All the others laughed. He looked dangerous. And so they talked, and all gesticulated. But the mistake was on the part of James Peter—in part, at least.
He never heard the lady speak. It was his own imagination which coined strange words without meaning.
CHAPTER V
THE MASTER
Rosalie outside the temple never paused, apparently, to think. She did not take the direction of her old home, but flew on as if scarcely touching the ground towards that portion of the city where lay the mansions and the ancient park. The usually crowded streets were almost deserted, the rain kept wayfarers within doors. Nothing hindered her rapid movements onward.
Greensward Avenue was one long vista of shining pavements, dripping trees, and glistening street lamps. Here and there brighter lights shone from the entrances to houses. But on Rosalie sped till she came to the central house, which stood a little back behind high iron palings.

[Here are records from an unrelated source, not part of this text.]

(** [for(i=0;i<cnt;i+=2)] with the buffer at offset [off] of [b]. *)
Fixpoint read_words (fuel n : nat) (b : list Z) (off i : Z) : IO D (list Z) :=
  match n with
  | O => mret b
  | S n =>
      ata_poll_bsy_drq fuel 1;;
      data ← inw (ATA_PR_MST_IO_BASE + ATA_DATA);
      let b := updZ b (off + i) (Z.land data 255) in
      let b := updZ b (off + i + 1) (Z.land (Z.shiftr data 8) 255) in
      read_words fuel n b off (i + 2)
  end.
Definition ata_read_buffer (fuel : nat) (b : list Z) (off cnt : Z) : IO D (list Z) :=
  read_words fuel (Z.to_nat ((cnt + 1) / 2)) b off 0.

Fixpoint write_words (fuel n : nat) (b : list Z) (off i : Z) : IO D unit :=
  match n with
  | O => mret tt
  | S n =>
      ata_poll_bsy_drq fuel 1;;
      outw (ATA_PR_MST_IO_BASE + ATA_DATA) (nthZ b (off + i) + Z.shiftl (nthZ b (off + i + 1)) 8);;
      write_words fuel n b off (i + 2)
  end.
Definition ata_write_buffer (fuel : nat) (b : list Z) (off cnt : Z) : IO D unit :=
  write_words fuel (Z.to_nat ((cnt + 1) / 2)) b off 0.

(** [for(i=0;i<21;++i) inb(...)] *)
Fixpoint read_alt_status (n : nat) : IO D unit :=
  match n with
  | O => mret tt
  | S n => inb (ATA_PR_MST_CTRL_BASE + ATA_ALT_STATUS);; read_alt_status n
  end.

Definition ata_soft_reset (fuel : nat) : IO D unit :=
  ata_poll_bsy fuel;;
  outb (ATA_PR_MST_IO_BASE + ATA_HDDEVSEL) ATA_SEL_MASTER;;
  ata_poll_bsy fuel;;
  outb ATA_PR_MST_CTRL_BASE 4;;
  inb (ATA_PR_MST_CTRL_BASE + ATA_ALT_STATUS);;
  outb ATA_PR_MST_CTRL_BASE 0;;
  read_alt_status 21;;
  poll_while fuel ATA_STATUS_BSY;;
  cl ← inb (ATA_PR_MST_IO_BASE + ATA_LBA0);
  cm ← inb (ATA_PR_MST_IO_BASE + ATA_LBA1);
  ch ← inb (ATA_PR_MST_IO_BASE + ATA_LBA2);
  ata_poll_bsy_drq fuel 0;;
  printl "ATA signatures";;
  print_hex cl;; printl "";;
  print_hex cm;; printl "";;
  print_hex ch;; printl "".

(** [buffer] is the driver's global array of 1024 bytes. *)
Definition ata_detect (fuel : nat) (ide : IDE_Device) (buffer : list Z) : IO D (IDE_Device * list Z) :=
  outb (ATA_PR_MST_IO_BASE + ATA_HDDEVSEL) ATA_SEL_MASTER;;
  ata_poll_bsy_drq fuel 0;;
  ata_poll_drdy fuel;;
  outb (ATA_PR_MST_IO_BASE + ATA_SECCOUNT) 0;;
  outb (ATA_PR_MST_IO_BASE + ATA_LBA0) 0;;
  outb (ATA_PR_MST_IO_BASE + ATA_LBA1) 0;;
  outb (ATA_PR_MST_IO_BASE + ATA_LBA2) 0;;
  outb (ATA_PR_MST_IO_BASE + ATA_COMMAND) 236;;
  ata_wait;;
  status ← inb (ATA_PR_MST_IO_BASE + ATA_STATUS);
  (if status =? 0 then panic "ata device not found" else mret tt);;
  inb (ATA_PR_MST_IO_BASE + ATA_LBA0);;
  inb (ATA_PR_MST_IO_BASE + ATA_LBA1);;
  inb (ATA_PR_MST_IO_BASE + ATA_LBA2);;
  ata_poll_bsy_drq fuel 0;;
  buffer ← ata_read_buffer fuel buffer 0 256;
  ide ← parse_identify_command ide buffer;
  summary_ide_device ide;;
  ata_wait;;
  mret (ide, buffer).

(** Selecting the drive and programming a transfer, the same in both
    directions up to the command. *)
Definition start_transfer (fuel : nat) (lba sec_num command : Z) : IO D unit :=
  let is_slave := 0 in
  let disable_intr := 1 in
  outb (ATA_PR_MST_IO_BASE + ATA_HDDEVSEL)
       (Z.lor (Z.lor 224 (Z.shiftl is_slave 4)) (wrap8 (Z.land (Z.shiftr lba 24) 15)));;
  ata_poll_bsy_drq fuel 0;;
  ata_poll_drdy fuel;;
  outb (ATA_PR_MST_CTRL_BASE + ATA_DEV_CTRL) (Z.lor 0 (Z.shiftl disable_intr 1));;
  outb (ATA_PR_MST_IO_BASE + ATA_SECCOUNT) sec_num;;
  outb (ATA_PR_MST_IO_BASE + ATA_LBA0) (wrap8 (Z.land lba 255));;
  outb (ATA_PR_MST_IO_BASE + ATA_LBA1) (wrap8 (Z.land (Z.shiftr lba 8) 255));;
  outb (ATA_PR_MST_IO_BASE + ATA_LBA2) (wrap8 (Z.land (Z.shiftr lba 16) 255));;
  outb (ATA_PR_MST_IO_BASE + ATA_COMMAND) command;;
  ata_wait.

(** [for(i=0;i<sec_num;++i)] of the two transfers. *)
Fixpoint read_sectors (fuel n : nat) (b : list Z) (i : Z) : IO D (list Z) :=
  match n with
  | O => mret b
  | S n =>
      (if 0 <? i then ata_poll_bsy_drq fuel 1;; mret tt else mret tt);;
      b ← ata_read_buffer fuel b (512 * i) 512;
      read_sectors fuel n b (i + 1)
  end.

Fixpoint write_sectors (fuel n : nat) (b : list Z) (i : Z) : IO D unit :=
  match n with
  | O => mret tt
  | S n =>
      (if 0 <? i then
         inb (ATA_PR_MST_CTRL_BASE + ATA_ALT_STATUS);; ata_poll_bsy_drq fuel 1;; mret tt
       else mret tt);;
      ata_write_buffer fuel b (512 * i) 512;;
      write_sectors fuel n b (i + 1)
  end.

Definition ata_read_sector (fuel : nat) (command : Disk_IO_Command) : IO D (Z * list Z) :=
  let sec_num := if buf_size command / 512 <? sec_num command then buf_size command / 512
                 else sec_num command in
  if sec_num =? 0 then
    printl "ata: read_sector ->F 0 sectors";;
    mret (0, buf command)
  else
    start_transfer fuel (lba_start command) sec_num ATA_CMD_READ_SECTORS;;
    b ← read_sectors fuel (Z.to_nat sec_num) (buf command) 0;
    mret (sec_num, b).

Definition ata_write_sector (fuel : nat) (command : Disk_IO_Command) : IO D Z :=
  start_transfer fuel (lba_start command) (sec_num command) ATA_CMD_WRITE_SECTORS;;
  write_sectors fuel (Z.to_nat (sec_num command)) (buf command) 0;;
  inb (ATA_PR_MST_CTRL_BASE + ATA_ALT_STATUS);;
  ata_poll_bsy_drq fuel 0;;
  ata_poll_drdy fuel;;
  outb (ATA_PR_MST_IO_BASE + ATA_COMMAND) 231;;
  ata_wait;;
  ata_poll_bsy_drq fuel 0;;
  mret (sec_num command).
End Driver.
End Ata.

(** ** The PIO protocol *)

(** Where the drive is in a transfer: waiting for a command, handing out the
    rest of a sector (and then the sectors that follow), or collecting the
    bytes of the sector [lba], [n] sectors to go. *)
Inductive phase : Type :=
| Idle
| DataIn (cur : list Z) (rest : list (list Z))
| DataOut (lba n : Z) (acc : list Z).

Record drive : Type := mk_drive {
  r_cnt : Z;
  r_lba0 : Z;
  r_lba1 : Z;
  r_lba2 : Z;
  r_dev : Z;
  d_phase : phase;
}.

Definition set_reg (p v : Z) (d : drive) : drive :=
  if p =? 498 then mk_drive v (r_lba0 d) (r_lba1 d) (r_lba2 d) (r_dev d) (d_phase d)
  else if p =? 499 then mk_drive (r_cnt d) v (r_lba1 d) (r_lba2 d) (r_dev d) (d_phase d)
  else if p =? 500 then mk_drive (r_cnt d) (r_lba0 d) v (r_lba2 d) (r_dev d) (d_phase d)
  else if p =? 501 then mk_drive (r_cnt d) (r_lba0 d) (r_lba1 d) v (r_dev d) (d_phase d)
  else if p =? 502 then mk_drive (r_cnt d) (r_lba0 d) (r_lba1 d) (r_lba2 d) v (d_phase d)
  else d.
Definition set_phase (p : phase) (d : drive) : drive :=
  mk_drive (r_cnt d) (r_lba0 d) (r_lba1 d) (r_lba2 d) (r_dev d) p.

(** The 28-bit block address in the registers. *)
Definition lba_of (d : drive) : Z :=
  r_lba0 d + 256 * r_lba1 d + 65536 * r_lba2 d + 16777216 * (r_dev d mod 16).

(** The phase after the last byte of a sector has been read. *)
Definition next_in (rest : list (list Z)) : phase :=
  match rest with [] => Idle | c :: rest => DataIn c rest end.

(** What the standard says of a drive in PIO mode.  [busy] is the number of
    status reads for which the drive still reports BSY. *)
Class AtaProtocol (D : Type) `{AtaPorts D} := {
  view : D -> drive;
  sect : D -> Z -> list Z;
  busy : D -> nat;
  max_busy : nat;
  cap : Z;
  ident : list Z;
  cap_28 : cap <= 268435456;
  ident_ok : lenZ ident = 512 /\ bytes ident;
  sect_ok : forall d, sectors_ok (sect d);
  busy_bound : forall d, (busy d <= max_busy)%nat;
  status_law : forall p d x d', p = 503 \/ p = 1014 -> port_in8 p d = (x, d') ->
    u8 x /\ view d' = view d /\ (forall k, sect d' k = sect d k) /\ busy d' = pred (busy d) /\
    Z.testbit x 7 = (0 <? Z.of_nat (busy d)) /\
    (busy d = O -> Z.testbit x 0 = false /\ Z.testbit x 5 = false /\ Z.testbit x 6 = true /\
      Z.testbit x 3 = match d_phase (view d) with Idle => false | _ => true end);
  reg_in_law : forall p d x d', 498 <= p <= 502 -> port_in8 p d = (x, d') ->
    view d' = view d /\ (forall k, sect d' k = sect d k) /\ busy d' = busy d;
  reg_law : forall p v d, 498 <= p <= 502 -> busy d = O -> d_phase (view d) = Idle ->
    view (port_out8 p v d) = set_reg p v (view d) /\
    (forall k, sect (port_out8 p v d) k = sect d k) /\ busy (port_out8 p v d) = O;
  ctrl_law : forall v d, Z.testbit v 2 = false -> busy d = O ->
    view (port_out8 1014 v d) = view d /\
    (forall k, sect (port_out8 1014 v d) k = sect d k) /\ busy (port_out8 1014 v d) = O;
  read_law : forall d, busy d = O -> d_phase (view d) = Idle -> Z.testbit (r_dev (view d)) 6 = true ->
    0 < r_cnt (view d) -> lba_of (view d) + r_cnt (view d) <= cap ->
    view (port_out8 503 32 d) =
      set_phase (next_in (map (sect d) (seqZ (lba_of (view d)) (r_cnt (view d))))) (view d) /\
    (forall k, sect (port_out8 503 32 d) k = sect d k);
  write_law : forall d, busy d = O -> d_phase (view d) = Idle -> Z.testbit (r_dev (view d)) 6 = true ->
    0 < r_cnt (view d) -> lba_of (view d) + r_cnt (view d) <= cap ->
    view (port_out8 503 48 d) = set_phase (DataOut (lba_of (view d)) (r_cnt (view d)) []) (view d) /\
    (forall k, sect (port_out8 503 48 d) k = sect d k);
  identify_law : forall d, busy d = O -> d_phase (view d) = Idle ->
    view (port_out8 503 236 d) = set_phase (DataIn ident []) (view d) /\
    (forall k, sect (port_out8 503 236 d) k = sect d k);
  flush_law : forall d, busy d = O -> d_phase (view d) = Idle ->
    view (port_out8 503 231 d) = view d /\ (forall k, sect (port_out8 503 231 d) k = sect d k);
  data_in_law : forall d a b cur rest x d', busy d = O -> d_phase (view d) = DataIn (a :: b :: cur) rest ->
    port_in16 496 d = (x, d') ->
    x = a + 256 * b /\ (forall k, sect d' k = sect d k) /\
    match cur with
    | [] => view d' = set_phase (next_in rest) (view d) /\ (rest = [] -> busy d' = O)
    | _ => view d' = set_phase (DataIn cur rest) (view d)
    end;
  data_out_law : forall d l n acc v, busy d = O -> d_phase (view d) = DataOut l n acc -> bytes acc -> u16 v ->
    let acc' := acc ++ [v mod 256; v / 256] in
    if lenZ acc' =? 512 then
      view (port_out16 496 v d) =
        set_phase (if n =? 1 then Idle else DataOut (l + 1) (n - 1) []) (view d) /\
      (forall k, sect (port_out16 496 v d) k = if k =? l then acc' else sect d k)
    else
      view (port_out16 496 v d) = set_phase (DataOut l n acc') (view d) /\
      (forall k, sect (port_out16 496 v d) k = sect d k);
}.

The door had two leaves, and opened inward from the centre. There was a vestibule beyond, and then another double door of thickest glass, polished and cut to shine like diamonds. Above the hall door a deep red lamp was burning, which cast its light well out into the street. The only furniture within the vestibule was a broad chair of oak, and a massive umbrella stand all carved with hideous faces, very ancient, no doubt, but not exactly beautiful.

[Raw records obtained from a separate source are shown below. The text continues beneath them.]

Lemma write_loop_spec fuel h s cs user block size offset cnt :
  disk_is h s -> chain v s cs -> bytes user -> size <= lenZ user -> 0 <= cnt <= size ->
  0 <= offset < lenZ cs * cb -> offset + (size - cnt) < 2147483648 -> lenZ block = cb -> size - cnt < Z.of_nat fuel ->
  (offset + (size - cnt)) / cb + 1 - lenZ cs <= Z.of_nat (free_count s) ->
  wp (write_loop uninit fuel v user block size (nthZ cs (offset / cb)) offset cnt) h
     (write_post h s cs offset (slice user cnt (size - cnt))).
Proof.
  intros Hd Hc Hub Hul. pose proof (cb_pos v Hv) as Hcb. revert h s cs block offset cnt Hd Hc.
  induction fuel as [|fuel IH]; intros h s cs block offset cnt Hd Hc Hcnt Hoff H31 Hbl Hf Hfree; [lia|].
  cbn [write_loop]. pose proof (disk_is_ok _ _ Hd) as Hs. destruct (Z.ltb_spec cnt size) as [Hlt|Hge].
  2: { apply wp_ret. replace (size - cnt) with 0 by lia. rewrite slice_nil. by apply write_post_nil. }
  pose proof (div_block cb offset Hcb ltac:(lia)) as (Hq1 & Hq2 & Hm & Heq).
  pose proof (div_block_lt cb offset _ Hcb ltac:(lia) (proj2 Hoff)) as Hq.
  set (tmp := Z.min (cb - offset mod cb) (size - cnt)). assert (Htmp : 0 < tmp <= size - cnt) by lia.
  set (d1 := slice user cnt tmp). assert (Hd1 : lenZ d1 = tmp) by (apply lenZ_slice; lia). cbv zeta. rewrite min_Zmin.
  apply (write_piece h s cs offset d1); [done|done|by apply bytes_slice|done|lia|done|].
  intros h2 s1 b1 Hd2 Hl2 W1 Hfr1 Hb1. fold tmp d1.
  rewrite wrap32_small by lia. pose proof (piece_end offset tmp ltac:(lia) ltac:(lia)) as Hend. set (off1 := offset + tmp) in *.
  replace (slice user cnt (size - cnt)) with (d1 ++ slice user (cnt + tmp) (size - (cnt + tmp)))
    by (unfold d1; rewrite <- slice_app by lia; f_equal; lia).
  (* from the boundary on, with a chain that has room *)
  assert (Hgo : forall h3 s3 cs3 blk, disk_is h3 s3 -> log h3 = log h -> wrote s cs offset d1 s3 cs3 ->
      off1 < lenZ cs3 * cb -> lenZ blk = cb ->
      (offset + (size - cnt)) / cb + 1 - lenZ cs3 <= Z.of_nat (free_count s3) ->
      wp (write_loop uninit fuel v user blk size (nthZ cs3 (off1 / cb)) off1 (cnt + tmp)) h3
        (write_post h s cs offset (d1 ++ slice user (cnt + tmp) (size - (cnt + tmp))))).
  { intros h3 s3 cs3 blk Hd3 Hl3 W3 Hr3 Hbk Hfr3. eapply wp_mono.
    - apply (IH h3 s3 cs3); [done|apply W3|lia|lia|lia|done|lia|].
      replace (off1 + (size - (cnt + tmp))) with (offset + (size - cnt)) by lia. done.
    - intros r h4 Hp. eapply write_post_trans; [lia|exact Hl3|exact W3|]. by rewrite Hd1. }
  destruct (off1 mod cb =? 0).
  - apply (next_or_append h2 s1 cs (offset / cb)); [done|apply W1|lia| | |].
    + intros Elen. assert (lenZ cs <= (offset + (size - cnt)) / cb); [|lia]. apply Z.div_le_lower_bound; lia.
    + intros h3 Hin [Hd3 Hl3]. replace (offset / cb + 1) with (off1 / cb) by (rewrite Hend; apply Z.div_mul; lia).
      apply (Hgo h3 s1 cs); [done|congruence|done|rewrite Hend; by apply Z.mul_lt_mono_pos_r|done|lia].
    + intros x h6 Elen Hxu Hxe [Hd6 Hl6].
      pose proof (free_count_append s1 cs x (w_ok _ _ _ _ _ _ W1) (w_chain _ _ _ _ _ _ W1) Hxu) as Hfc.
      replace x with (nthZ (cs ++ [x]) (off1 / cb)) at 1
        by (rewrite Hend, Elen, Z.div_mul, nthZ_app_r, Z.sub_diag by lia; done).
      apply (Hgo h6 (append_cluster s1 (List.last cs 0) x) (cs ++ [x])); rewrite ?lenZ_app; change (lenZ [x]) with 1;
        [done|congruence| |lia|unfold lenZ; rewrite length_replicate; lia|lia].
      rewrite <- (app_nil_r d1). eapply wrote_trans; [lia|exact W1|]. rewrite Hd1. fold off1. rewrite Hend, Elen.
      apply wrote_append; [apply W1|apply W1|done|done].
  - destruct Hend as [Ec Hend]. rewrite <- Ec.
    apply (Hgo h2 s1 cs); [done|done|done| |done|lia].
    eapply Z.lt_le_trans; [exact Hend|]. apply Z.mul_le_mono_nonneg_r; lia.
Qed.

Rosalie noticed these as she stood on the top step touching the bell, and because each face was very fascinating she would have continued looking at them had not the inner door opened upon the instant.
It was not a creaking door. It opened noiselessly and swiftly, and in the doorway stood a man.

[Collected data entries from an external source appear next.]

(** C30. [fat16_find] walks a path whose components have at most 15 characters,
    as many as fit the array [seg[16]] with a terminator: each component is looked up among the used
    entries of the current directory (the whole root area, or all clusters of
    the directory's chain) by its padded upper-case name, the first match is
    entered, and the result is the file record of the last one with the place of
    its entry, or [NULL] at the first component that is not found.  The disk does
    not change. *)
Theorem find_walks_path h s f p r :
  disk_is h s -> volume f = v -> p <> [47] -> short (components p) -> resolves s (set_dirent f (root v)) (components p) r ->
  exists h', fat16_find uninit f p h = Ok (r, h') /\ disk_is h' s /\ log h' = log h.
Proof.
  intros Hd Ev Hp Hsh Hr. pose proof (find_spec h s f p r Hd Ev Hp Hsh Hr) as Hw.
  apply wp_Ok in Hw as (r' & h' & E & -> & Hd' & Hl). by exists h'.
Qed.

(** ** Opening *)

Context `{HP : HeapPolicy}.

(** The three blocks of an open file. *)
Definition blocks_of (p : list Z) : list event := [EvAlloc 28; EvAlloc 32; EvAlloc (lenZ p + 1)].

(** The heap grants them after the calls of [l]. *)
Definition room_for (l : list event) (p : list Z) : Prop :=
  heap_grants l 28 = true /\ heap_grants (l ++ [EvAlloc 28]) 32 = true /\ heap_grants (l ++ [EvAlloc 28; EvAlloc 32]) (lenZ p + 1) = true.

Lemma wp_kmalloc {A} h n (k : unit -> IO D A) Q :
  heap_grants (log h) n = true -> wp (k tt) (mk_host (dev h) (log h ++ [EvAlloc n])) Q -> wp (call_kmalloc n ≫= k) h Q.
Proof. intros Hg Hk. apply wp_bind. unfold call_kmalloc, wp at 1. by rewrite Hg. Qed.

(** [fat_open] up to the walk. *)
Lemma new_file_bind {A} h p fl (k : Fat16File -> IO D A) Q :
  room_for (log h) p -> wp (k (mk_file (Some p) v (dirent_at (uninit 32) 0) 255 255 255 0 fl)) (mk_host (dev h) (log h ++ blocks_of p)) Q ->
  wp (new_fat16_file uninit (Some p) v None fl ≫= k) h Q.
Proof.
  intros (H1 & H2 & H3) Hk. apply wp_bind. unfold new_fat16_file. apply wp_kmalloc; [done|]. apply wp_bind, wp_kmalloc; [done|].
  apply wp_ret. apply wp_kmalloc; cbn [log dev]; rewrite <- !app_assoc; [done|]. by apply wp_ret.
Qed.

He had none of the superabundant dignity generally associated with the servants in rich houses. His hair was not powdered, his dress was plain, and black.
Rosalie, so swift and impetuous until now, came to a standstill. She looked at him, and he at her. She had no voice with which to explain her errand, and suddenly remembered her only chance of admittance there was the card. For it was to Marble House she had come, the house of the man whom she had met in the temple just a year ago.